## How to complete this task:
The required answer is every line of the data containing the word "match".

## Information given:
(** C25: under a configuration that passes the hardened checks, a read that needs agreement is
    answered by more than half of the endpoints; when fewer of them than the quorum lie, what
    it returns is the truth; and when at most the endpoints beyond the quorum lie or are
    silent, it does return it. *)
Theorem hardened_reads_true c eps r method params : validate_hardened c = None ->
  length eps = length (rpc_endpoint_list c) -> quorum_new eps (rpc_quorum c) = Some r ->
  classify method params = Agreement ->
  let l := values method params eps in
  (forall v, quorum_call r method params = inl v -> (length eps < 2 * votes v l)%nat) /\
  (forall t v, (against t l < rpc_quorum c)%nat -> quorum_call r method params = inl v -> v = t) /\
  (forall t, (length eps - votes t l <= length eps - rpc_quorum c)%nat -> quorum_call r method params = inl t).
Proof.
  intros Hv Hl Hr Hc l. destruct (hardened_bounds c Hv) as (Hq & Hm & _).
  assert (endpoints r = eps /\ quorum r = rpc_quorum c) as [He Hqr].
  { unfold quorum_new in Hr. destruct (length eps =? 0)%nat; [done|].
    destruct (Nat.ltb_spec (rpc_quorum c) 1), (Nat.ltb_spec (length eps) (rpc_quorum c)); try lia.
    by injection Hr as <-. }
  pose proof (agreement_spec r method params ltac:(lia) Hc) as H. rewrite He, Hqr in H. fold l in H.
  assert (length l <= length eps)%nat as Hlen by apply values_length. split_and!.
  - intros v E. rewrite E in H. lia.
  - intros t v Ha E. refine (proj1 (agreed_read_true r method params t ltac:(lia) Hc _) v E). by rewrite He, Hqr.
  - intros t Ht. pose proof (votes_against_length t l).
    refine (proj2 (agreed_read_true r method params t ltac:(lia) Hc _) _); rewrite He, Hqr; fold l; lia.
Qed.

(** ** Samples *)
Module TransportSample.
Definition says (s : string) : Endpoint := fun _ _ => inl (Str s).
Definition down : Endpoint := fun _ _ => inr "timeout"%string.
Definition cfg : BridgeConfig :=
  mkConfig "http://a" ["http://a"; "http://b"; "http://c"] 2 1 (replicate 20 1) 6 40 3 0 1000000000 1000000 300000
    3 1 3 125 2 10000 5 (replicate 20 2) (replicate 20 3) 100 5000000 5 144 300 20.
Definition eps : list Endpoint := [says "0x99"; says "0x1"; says "0x1"].
Definition rpc : QuorumJsonRpc := mkQuorum eps 2 [].
End TransportSample.

Lemma hardened_reads_true_witness :
  quorum_call TransportSample.rpc "eth_chainId" (Array []) = inl (Str "0x1").
Proof.
  refine (proj2 (proj2 (hardened_reads_true TransportSample.cfg TransportSample.eps TransportSample.rpc "eth_chainId" (Array [])
    _ _ _ _)) (Str "0x1") _); by vm_compute.
Defined.
(** [decode_consumed_from_logs]: the last log that decodes. *)
Definition consumed_of (sats : Z) (log : Value) : option Z :=
  d ← get_key log "data"; s ← as_str d; data ← hex_bytes s;
  if (length data <? 64)%nat then None else
  c ← word_to_u64 (take 32 (drop 32 data)); Some (Z.min c sats).
Fixpoint first_some {A B} (f : A -> option B) (l : list A) : option B :=
  match l with
  | [] => None
  | x :: l => match f x with Some b => Some b | None => first_some f l end
  end.
Definition decode_consumed_from_logs (logs : Value) (sats : Z) : option Z :=
  arr ← as_array logs; first_some (consumed_of sats) (rev arr).

(** ** Calls *)
Record World := mkWorld { calls : nat; sent_log : list TxFields }.
Definition M (A : Type) : Type := World -> World * (A + string).
#[export] Instance M_ret : MRet M := fun A a w => (w, inl a).
#[export] Instance M_bind : MBind M := fun A B f m w =>
  let '(w, r) := m w in match r with inl a => f a w | inr e => (w, inr e) end.
Definition bail {A} (e : string) : M A := fun w => (w, inr e).
Definition or_bail {A} (e : string) (o : option A) : M A := match o with Some a => mret a | None => bail e end.
(** [m.map(Ok)]: the failure as a value. *)
Definition try_ {A} (m : M A) : M (A + string) := fun w => let '(w, r) := m w in (w, inl r).

Section Client.
Variable rpc : nat -> string -> Value -> Answer.
Variable keccak256 : list Z -> list Z.
Variable show_address : list Z -> string.
(** The hot key: its address, and what it signs or why it refuses. *)
Variable address : list Z.
Variable sign : TxFields -> list Z + string.
Variable cfg : BridgeConfig.

Definition call (method : string) (params : Value) : M Value :=
  fun w => (mkWorld (S (calls w)) (sent_log w), rpc (calls w) method params).
Definition record_send (f : TxFields) : M unit := fun w => (mkWorld (calls w) (sent_log w ++ [f]), inl tt).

## Completed task:
  match l with
  | x :: l => match f x with Some b => Some b | None => first_some f l end
  let '(w, r) := m w in match r with inl a => f a w | inr e => (w, inr e) end.
Definition or_bail {A} (e : string) (o : option A) : M A := match o with Some a => mret a | None => bail e end.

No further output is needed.